8 juin 1992-8 juin 2016, il y a 26 ans que que le président du Comité de Transition pour le Salut du Peuple, CTSP en abrégé, a passé officiellement le pouvoir au nouveau président démocratiquement élu, Alpha Oumar Konaré. Il y a 26 ans que cette date fut inscrite en lettres d’or dans les annales de l’histoire de notre pays. Une date mémorable, qui consacre non seulement la victoire du Mouvement démocratique sur le régime défunt de l’UDPM, mais devenue un repère pour les Présidents successifs (AOK et ATT) de faire un bilan rétrospectif des actions réalisées au cours de l’année écoulée ainsi que les perspectives pour les années à venir. C’était aussi un moment de communion entre le Président de la république et le peuple à travers la traditionnelle conférence de presse au cours de laquelle le locataire de Koulouba rendait compte directement au peuple de sa gestion du pouvoir.

Si le 8 juin 1992 marqua la fin de la dictature et annonça le début de la longue et exaltante marche vers un Etat démocratique dans lequel les droits et libertés publiques seront garantis, force aussi a été de constater la revanche du pouvoir Kaki avec la perpétration d’un coup d’Etat, le 22 mars 2012, par une junte militaire. Un acte stupide pour les uns et salutaire pour les autres mais dont les conséquences sont aujourd’hui la remise en cause de la date symbolique du 8 juin à laquelle les Maliens s’étaient si habitués.
1992: au terme d’un maraton électoral, Alpha Oumar Konaré élu Président

Un an plus tôt, le 26 mars 1991, une partie de l’armée dirigée par Amadou Toumani Touré renversait le régime de Moussa Traoré, au pouvoir depuis 1968. L’arrestation du dictateur faisait suite à des mois d’émeutes et de grèves générales à répétition qui avaient débouché sur trois jours de soulèvement populaire sanglant les 22, 23 et 24 mars. Sur ordre de Moussa Traoré, l’armée avait tiré sur la foule des jeunes manifestants, faisant 112 morts et près d’un millier de blessés, selon le bilan officiel.
Une fois la dictature par terre, les événements se précipitèrent, sans heurts, ce qui, aujourd’hui encore, vaut au Mali d’être considéré comme un « modèle « de transition démocratique. Le 27 mars, Amadou Toumani Touré (« ATT « pour tout le monde, depuis) prenait la tête d’un Conseil national de la réconciliation (CNR), qui suspendait toutes les institutions et promettait d’aller rapidement vers un régime démocratique. Quelques jours plus tard, le CNR était remplacé par un Comité transitoire pour le salut du peuple (CTSP) composé de civils et de militaires. En avril, un gouvernement de transition était constitué, sous la direction d’ATT, et les partis politiques autorisés.

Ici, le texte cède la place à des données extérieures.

(** The same where [b] is all that remains of the innermost list. *)
Definition decodes_in {A} (n : nat) (d : D A) (b : bytes) (a : A) : Prop :=
  forall s r t st, wf s -> kind s = None -> (length (input s) < n)%nat -> input s = b ++ r ->
    stack s = t :: st -> lpos t + len b = lsize t ->
    exists s', d s = (inr a, s') /\ step s b s' /\ kind s' = None.

(** [parses d E]: whenever [d] succeeds it consumed some [b] with [E a b]. *)
Definition parses {A} (d : D A) (E : A -> bytes -> Prop) : Prop :=
  forall s a s', wf s -> kind s = None -> d s = (inr a, s') ->
    exists b, E a b /\ step s b s' /\ kind s' = None.

Definition same (s s' : Stream) : Prop :=
  input s' = input s /\ remaining s' = remaining s /\ limited s' = limited s /\
  stack s' = stack s /\ kind s' = None.

(** At the end of the innermost list the decoder reports [EOL] and nothing moves. *)
Definition eol {A} (d : D A) : Prop := forall s t st, kind s = None -> stack s = t :: st ->
  lpos t = lsize t -> exists s', d s = (inl EOL, s') /\ same s s'.

(** [EOL] is only ever reported before anything is read. *)
Definition eol_only {A} (d : D A) : Prop := forall s s', wf s -> kind s = None ->
  d s = (inl EOL, s') -> same s s'.

Lemma step_input_tail s b s' r : step s b s' -> input s = b ++ r -> input s' = r.
Proof. intros [Hi _ _ _ _] H. rewrite H in Hi. by apply app_inv_head in Hi. Qed.

Lemma step_length s b s' : step s b s' -> (length (input s) = length b + length (input s'))%nat.
Proof. intros [Hi _ _ _ _]. by rewrite Hi, length_app. Qed.

Lemma room_split st a b : 0 <= a -> 0 <= b -> room st (a + b) -> room st a /\ room (bump a st) b.
Proof. destruct st; simpl; [done|lia]. Qed.

Lemma room_le st a b : a <= b -> room st b -> room st a.
Proof. destruct st; simpl; [done|lia]. Qed.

Du 29 juillet au 12 août, une Conférence nationale réunit 36 partis et plus d’un millier d’associations pour adopter un projet de Constitution, une charte des partis et un code électoral. Six mois plus tard, le 12 janvier 1992, les Maliens adoptent par référendum, avec 98,35 % des voix, la Loi fondamentale de la IIIe République. Dans la foulée, des élections législatives couronnent la victoire écrasante (deux tiers des sièges) du parti de l’Alliance pour la démocratie au Mali (Adema) menée par Alpha Oumar Konaré. Enfin, le 12 avril, les Maliens se rendent aux urnes pour élire démocratiquement leur chef d’État, pour la première fois de leur histoire.

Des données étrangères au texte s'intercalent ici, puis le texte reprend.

(* ===== verification/Trie.v ===== *)
(** The Merkle-Patricia trie: nodes and their decoding ([core/trie/node.go]), lookup,
    insertion and deletion with nodes loaded on demand ([core/trie/trie.go]), hashing and
    storing ([core/trie/hasher.go]) and the memory database nodes are written to
    ([core/trie/database.go]).

    A [node] interface that may be nil is an [option node].  Operations that resolve
    hashes recurse on a node read from the database; they carry fuel, which the length of
    the key bounds: a resolved node is never a hash, so every second step consumes a
    part of the key. *)

From S2P Require Import Prelude Params Bytes RlpEncode RlpDecode RlpRaw TrieEncoding.
Import TrieEnc.

Module Trie.

(** ** node.go *)

Record nodeFlag := MkFlag { fl_hash : option bytes; fl_gen : Z; fl_dirty : bool }.

Inductive node :=
| fullNode (Children : list (option node)) (flags : nodeFlag)
| shortNode (Key : bytes) (Val : option node) (flags : nodeFlag)
| hashNode (h : bytes)
| valueNode (v : bytes).

Definition u16 (z : Z) : Z := z mod 2 ^ 16.

Definition flag_canUnload (f : nodeFlag) (cachegen cachelimit : Z) : bool :=
  negb (fl_dirty f) && (cachelimit <=? u16 (cachegen - fl_gen f)).
Definition canUnload (n : node) (cachegen cachelimit : Z) : bool :=
  match n with
  | fullNode _ f | shortNode _ _ f => flag_canUnload f cachegen cachelimit
  | hashNode _ | valueNode _ => false
  end.
Definition cache (n : node) : option bytes * bool :=
  match n with
  | fullNode _ f | shortNode _ _ f => (fl_hash f, fl_dirty f)
  | hashNode _ | valueNode _ => (None, true)
  end.

(** Errors of decoding; the path that [wrapError] collects is for display. *)
Inductive decodeError := DecodeError (what : string).

(** Steps that may return an error. *)
Definition ebind {E A B} (m : outcome (E + A)) (k : A -> outcome (E + B)) : outcome (E + B) :=
  r ← m; match r with inl e => Ret (inl e) | inr x => k x end.
Notation "x <~ m ; k" := (ebind m (fun x => k)) (at level 20, m at level 100, k at level 200, right associativity).
Notation "' p <~ m ; k" := (ebind m (fun ' p => k)) (at level 20, p pattern, m at level 100, k at level 200, right associativity).
Definition rlp_err {A} (m : outcome (Rlp.rlp_error + A)) : outcome (decodeError + A) :=
  r ← m; Ret match r with inl _ => inl (DecodeError "rlp") | inr x => inr x end.

Definition hashLen : Z := 32.

(** The values [rlp.Split] classifies; a single byte is a string here. *)
Definition is_list (k : RlpStream.Kind) : bool := match k with RlpStream.List => true | _ => false end.
Definition is_string (k : RlpStream.Kind) : bool := match k with RlpStream.String => true | _ => false end.

(** [decodeRef], [decodeShort] and [decodeFull] call [decodeNode] for embedded nodes. *)
Section Decode.
Context (decodeNode : bytes -> outcome (decodeError + option node)).

Definition decodeRef (buf : bytes) : outcome (decodeError + (option node * bytes)) :=
  '(kind, val, rest) <~ rlp_err (RlpRaw.Split buf);
  if is_list kind then
    if hashLen <? len buf - len rest then Ret (inl (DecodeError "oversized embedded node"))
    else n <~ decodeNode buf; Ret (inr (n, rest))
  else if is_string kind && (len val =? 0) then Ret (inr (None, rest))
  else if is_string kind && (len val =? 32) then Ret (inr (Some (hashNode val), rest))
  else Ret (inl (DecodeError "invalid RLP string size")).

Definition decodeShort (hash : option bytes) (elems : bytes) (cachegen : Z) : outcome (decodeError + option node) :=
  '(kbuf, rest) <~ rlp_err (RlpRaw.SplitString elems);
  let flag := MkFlag hash cachegen false in
  key ← compactToHex kbuf;
  if hasTerm key then
    '(val, tl) <~ rlp_err (RlpRaw.SplitString rest);
    Ret (inr (Some (shortNode key (Some (valueNode val)) flag)))
  else
    '(r, tl) <~ decodeRef rest;
    Ret (inr (Some (shortNode key r flag))).

Fixpoint decodeFull_loop (i : nat) (elems : bytes) : outcome (decodeError + (list (option node) * bytes)) :=
  match i with
  | O => Ret (inr ([], elems))
  | S i => '(cld, rest) <~ decodeRef elems; '(cs, rest) <~ decodeFull_loop i rest; Ret (inr (cld :: cs, rest))
  end.

Definition decodeFull (hash : option bytes) (elems : bytes) (cachegen : Z) : outcome (decodeError + option node) :=
  '(cs, elems) <~ decodeFull_loop 16 elems;
  '(val, tl) <~ rlp_err (RlpRaw.SplitString elems);
  let last := if 0 <? len val then Some (valueNode val) else None in
  Ret (inr (Some (fullNode (cs ++ [last]) (MkFlag hash cachegen false)))).

End Decode.

Fixpoint decodeNode (fuel : nat) (hash : option bytes) (buf : bytes) (cachegen : Z) : outcome (decodeError + option node) :=
  match fuel with
  | O => Ret (inl (DecodeError "fuel"))
  | S fuel =>
      let embedded (buf : bytes) := decodeNode fuel None buf cachegen in
      match buf with
      | [] => Ret (inl (DecodeError "unexpected EOF"))
      | _ =>
          '(elems, tl) <~ rlp_err (RlpRaw.SplitList buf);
          c ← RlpRaw.CountValues elems;
          match c with
          | inr 2 => decodeShort embedded hash elems cachegen
          | inr 17 => decodeFull embedded hash elems cachegen
          | _ => Ret (inl (DecodeError "invalid number of list elements"))
          end
      end
  end.

Definition mustDecodeNode (hash : bytes) (buf : bytes) (cachegen : Z) : outcome (option node) :=
  r ← decodeNode (length buf) (Some hash) buf cachegen;
  match r with inl _ => Panic | inr n => Ret n end.

(** ** trie.go *)

Inductive MissingNodeError := MissingNode (NodeHash : Hash) (Path : bytes).

(** The index of the only child left, if there is exactly one. *)
Fixpoint only_child {A} (i : nat) (pos : option nat) (cs : list (option A)) : option nat :=
  match cs with
  | [] => pos
  | None :: cs => only_child (S i) pos cs
  | Some _ :: cs => match pos with None => only_child (S i) (Some i) cs | Some _ => None end
  end.

Section Ops.
(** What the database holds, and the generation of the trie. *)
Context (Node : Hash -> option bytes) (cachegen : Z).

Definition newFlag : nodeFlag := MkFlag None cachegen true.

Definition resolveHash (n prefix : bytes) : outcome (MissingNodeError + option node) :=
  let hash := BytesToHash n in
  match Node hash with
  | None => Ret (inl (MissingNode hash prefix))
  | Some enc => r ← mustDecodeNode n enc cachegen; Ret (inr r)
  end.
Definition resolve (n : option node) (prefix : bytes) : outcome (MissingNodeError + option node) :=
  match n with Some (hashNode h) => resolveHash h prefix | _ => Ret (inr n) end.

(** [Children[i]] *)
Definition child (cs : list (option node)) (i : Z) : outcome (option node) := deref (cs !! Z.to_nat i).
Definition set_child (cs : list (option node)) (i : Z) (n : option node) : list (option node) := <[Z.to_nat i := n]> cs.

(** [key] is [prefix ++ rest]. *)
Fixpoint tryGet (fuel : nat) (origNode : option node) (prefix rest : bytes) : outcome (MissingNodeError + (bytes * option node * bool)) :=
  match fuel with
  | O => Panic
  | S fuel =>
      match origNode with
      | None => Ret (inr ([], None, false))
      | Some (valueNode v) => Ret (inr (v, origNode, false))
      | Some (shortNode k val f) =>
          if bool_decide (take (length k) rest = k) then
            '(value, newnode, didResolve) <~ tryGet fuel val (prefix ++ k) (drop (length k) rest);
            Ret (inr (value, if didResolve : bool then Some (shortNode k newnode (MkFlag (fl_hash f) cachegen (fl_dirty f))) else origNode, didResolve))
          else Ret (inr ([], origNode, false))
      | Some (fullNode cs f) =>
          match rest with
          | [] => Panic
          | x :: rest' =>
              c ← child cs x;
              '(value, newnode, didResolve) <~ tryGet fuel c (prefix ++ [x]) rest';
              Ret (inr (value, if didResolve : bool then Some (fullNode (set_child cs x newnode) (MkFlag (fl_hash f) cachegen (fl_dirty f))) else origNode, didResolve))
          end
      | Some (hashNode h) =>
          c <~ resolveHash h prefix;
          '(value, newnode, d) <~ tryGet fuel c prefix rest;
          Ret (inr (value, newnode, true))
      end
  end.

(** A nil [value] is only possible in a malformed database. *)
Fixpoint insert (fuel : nat) (n : option node) (prefix key : bytes) (value : option node) : outcome (MissingNodeError + (bool * option node)) :=
  match fuel with
  | O => Panic
  | S fuel =>
      match key with
      | [] =>
          match n with
          | Some (valueNode v) =>
              match value with Some (valueNode w) => Ret (inr (negb (bool_decide (v = w)), value)) | _ => Panic end
          | _ => Ret (inr (true, value))
          end
      | k0 :: krest =>
          match n with
          | Some (shortNode nKey nVal f) =>
              let matchlen := prefixLen key nKey in
              if bool_decide (matchlen = length nKey) then
                '(dirty, nn) <~ insert fuel nVal (prefix ++ take matchlen key) (drop matchlen key) value;
                Ret (inr (if negb dirty then (false, n) else (true, Some (shortNode nKey nn newFlag))))
              else
                let branch := replicate 17 None in
                a ← deref (nKey !! matchlen);
                '(da, ca) <~ insert fuel None (prefix ++ take (matchlen + 1) nKey) (drop (matchlen + 1) nKey) nVal;
                let branch := set_child branch a ca in
                b ← deref (key !! matchlen);
                '(db, cb) <~ insert fuel None (prefix ++ take (matchlen + 1) key) (drop (matchlen + 1) key) value;
                let branch := Some (fullNode (set_child branch b cb) newFlag) in
                Ret (inr (true, if bool_decide (matchlen = O) then branch else Some (shortNode (take matchlen key) branch newFlag)))
          | Some (fullNode cs f) =>
              c ← child cs k0;
              '(dirty, nn) <~ insert fuel c (prefix ++ [k0]) krest value;
              Ret (inr (if negb dirty then (false, n) else (true, Some (fullNode (set_child cs k0 nn) newFlag))))
          | None => Ret (inr (true, Some (shortNode key value newFlag)))
          | Some (hashNode h) =>
              rn <~ resolveHash h prefix;
              '(dirty, nn) <~ insert fuel rn prefix key value;
              Ret (inr (if negb dirty then (false, rn) else (true, nn)))
          | Some (valueNode _) => Panic
          end
      end
  end.

Fixpoint delete (fuel : nat) (n : option node) (prefix key : bytes) : outcome (MissingNodeError + (bool * option node)) :=
  match fuel with
  | O => Panic
  | S fuel =>
      match n with
      | Some (shortNode nKey nVal f) =>
          let matchlen := prefixLen key nKey in
          if bool_decide (matchlen < length nKey)%nat then Ret (inr (false, n))
          else if bool_decide (matchlen = length key) then Ret (inr (true, None))
          else
            '(dirty, child) <~ delete fuel nVal (prefix ++ take (length nKey) key) (drop (length nKey) key);
            Ret (inr (if negb dirty then (false, n) else (true,
              match child with
              | Some (shortNode cKey cVal _) => Some (shortNode (nKey ++ cKey) cVal newFlag)
              | _ => Some (shortNode nKey child newFlag)
              end)))
      | Some (fullNode cs f) =>
          match key with
          | [] => Panic
          | k0 :: krest =>
              c ← child cs k0;
              '(dirty, nn) <~ delete fuel c (prefix ++ [k0]) krest;
              if negb dirty then Ret (inr (false, n)) else
              let cs := set_child cs k0 nn in
              match only_child 0 None cs with
              | Some pos =>
                  last ← child cs (Z.of_nat pos);
                  cnode <~ (if bool_decide (pos = 16%nat) then Ret (inr None) else resolve last prefix);
                  Ret (inr (true,
                    match cnode with
                    | Some (shortNode cKey cVal _) => Some (shortNode (Z.of_nat pos :: cKey) cVal newFlag)
                    | _ => Some (shortNode [Z.of_nat pos] last newFlag)
                    end))
              | None => Ret (inr (true, Some (fullNode cs newFlag)))
              end
          end
      | Some (valueNode _) => Ret (inr (true, None))
      | None => Ret (inr (false, None))
      | Some (hashNode h) =>
          rn <~ resolveHash h prefix;
          '(dirty, nn) <~ delete fuel rn prefix key;
          Ret (inr (if negb dirty then (false, rn) else (true, nn)))
      end
  end.

(** Enough for [key]: two steps for each nibble. *)
Definition enough (key : bytes) : nat := 2 * length key + 2.

End Ops.

Record Trie := MkTrie { root : option node; originalRoot : Hash; cachegen : Z; cachelimit : Z }.
Definition with_root (n : option node) (t : Trie) : Trie := MkTrie n (originalRoot t) (cachegen t) (cachelimit t).

(** The hash of an empty trie. *)
Definition emptyRoot : Hash := 0x56e81f171bcc55a6ff8345e692c0f86e5b48e01b996cadc001622fb5e363b421.

Section Api.
Context (Node : Hash -> option bytes).

Definition New (root : Hash) : outcome (MissingNodeError + Trie) :=
  let trie := MkTrie None root 0 0 in
  if negb (root =? 0) && negb (root =? emptyRoot) then
    rootnode <~ resolveHash Node 0 (hash_bytes root) [];
    Ret (inr (with_root rootnode trie))
  else Ret (inr trie).

Definition TryGet (t : Trie) (key : bytes) : outcome (Trie * (MissingNodeError + bytes)) :=
  let key := keybytesToHex key in
  r ← tryGet Node (cachegen t) (enough key) (root t) [] key;
  Ret match r with
      | inl e => (t, inl e)
      | inr (value, newroot, didResolve) => (if didResolve : bool then with_root newroot t else t, inr value)
      end.

Definition set_root (t : Trie) (r : outcome (MissingNodeError + (bool * option node))) : outcome (Trie * option MissingNodeError) :=
  r ← r; Ret match r with inl e => (t, Some e) | inr (_, n) => (with_root n t, None) end.

Definition TryDelete (t : Trie) (key : bytes) : outcome (Trie * option MissingNodeError) :=
  let k := keybytesToHex key in set_root t (delete Node (cachegen t) (enough k) (root t) [] k).

Definition TryUpdate (t : Trie) (key value : bytes) : outcome (Trie * option MissingNodeError) :=
  let k := keybytesToHex key in
  if negb (len value =? 0)
  then set_root t (insert Node (cachegen t) (enough k) (root t) [] k (Some (valueNode value)))
  else set_root t (delete Node (cachegen t) (enough k) (root t) [] k).

End Api.

End Trie.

Neuf candidats sont en lice, dont le chef de l’Adema, donné favori. C’est un militant syndical et associatif, un professeur d’histoire et un patron de presse. En 1983, il a fondé la maison d’éditions et la revue culturelle Jamana, puis Les Échos, premier quotidien indépendant du pays en 1989, et, enfin, une radio privée en 1991. Fort de son image d’intellectuel ouvert et de panafricaniste convaincu, il remporte 45,19 % des suffrages au premier tour, devant Tiéoulé Konaté de l’Union soudanaise du rassemblement démocratique africain (USRDA, le parti du premier président du Mali, Modibo Keïta), qui obtient 14,51 % des voix, et Me Mountaga Tall du Congrès national d’initiative démocratique (CNID), qui en recueille 11,41 %.
Le deuxième tour, le 26 avril, consacre sa victoire. Avec 69,02 % des suffrages exprimés, Alpha Oumar Konaré devient, à 46 ans, le premier président du Mali démocratique. Le jour de son investiture, le 8 juin 1992, le lieutenant-colonel Amadou Toumani Touré (il sera fait général le lendemain) lui rend publiquement les honneurs des militaires, tenant ainsi ses promesses jusqu’au bout et signant la soumission de l’armée au nouveau pouvoir démocratique, un symbole fort.

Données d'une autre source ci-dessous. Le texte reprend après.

Fixpoint get (t : tree) (key : tkey) : option bytes :=
  match t with
  | Leaf v => match key with [] => Some v | _ => None end
  | Short k t => match strip k key with Some r => get t r | None => None end
  | Full cs =>
      match key with
      | [] => None
      | x :: r =>
          (fix at_ (cs : list (option tree)) (i : nat) : option bytes :=
             match cs, i with
             | [], _ => None
             | c :: _, O => match c with Some t => get t r | None => None end
             | _ :: cs, S i => at_ cs i
             end) cs (Z.to_nat x)
      end
  end.
Definition lookup (t : option tree) (key : tkey) : option bytes := match t with Some t => get t key | None => None end.

Lemma get_full cs x r : get (Full cs) (x :: r) = match cs !! Z.to_nat x with Some c => lookup c r | None => None end.
Proof.
  cbn [get]. generalize (Z.to_nat x). intros i. revert i. induction cs as [|c cs IH]; intros [|i]; try done; apply IH.
Qed.

(** ** Canonical form *)

Definition is_full (t : tree) : Prop := match t with Full _ => True | _ => False end.

Inductive wf : tree -> Prop :=
| wf_leaf k v : Forall is_nibble k -> v <> [] -> wf (Short (k ++ [16]) (Leaf v))
| wf_ext k t : k <> [] -> Forall is_nibble k -> is_full t -> wf t -> wf (Short k t)
| wf_full cs : length cs = 17%nat ->
    (forall i t, (i < 16)%nat -> cs !! i = Some (Some t) -> wf t) ->
    (forall t, cs !! 16%nat = Some (Some t) -> exists v, t = Leaf v /\ v <> []) ->
    (exists i j a b, i <> j /\ cs !! i = Some (Some a) /\ cs !! j = Some (Some b)) -> wf (Full cs).

Lemma wf_short_inv k t : wf (Short k t) -> k <> [] /\ match t with
  | Leaf v => exists p, k = p ++ [16] /\ Forall is_nibble p /\ v <> []
  | Short _ _ => False
  | Full _ => Forall is_nibble k /\ wf t
  end.
Proof. inversion 1 as [p v Hp Hv|? ? Hne Hn Hf Hw|]; subst; [split; [by destruct p|eauto]|]. split; [done|]. by destruct t. Qed.

Definition wf_root (t : option tree) : Prop := match t with Some t => wf t | None => True end.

La tâche qui attend le nouveau président, élu avec un taux de participation à peine supérieur à 20 %, est difficile. Il doit certes consolider la démocratie et redorer l’image de l’État après trente ans de dictature. Mais, dans l’un des pays les plus pauvres du monde, il doit plus immédiatement répondre aux aspirations de changement et aux revendications socio-économiques dont la population exige légitimement la satisfaction.
Le régime démocratique tient bon. Malgré des contestations, les résultats de l’élection présidentielle de 1997 sont validés. Le scrutin de 2002 se déroule dans de bien meilleures conditions. Alpha Oumar Konaré ne brigue pas de troisième mandat, ainsi que le prévoit la Constitution, et c’est le général Amadou Toumani Touré qui revient au pouvoir, par les urnes, dix ans après l’avoir quitté.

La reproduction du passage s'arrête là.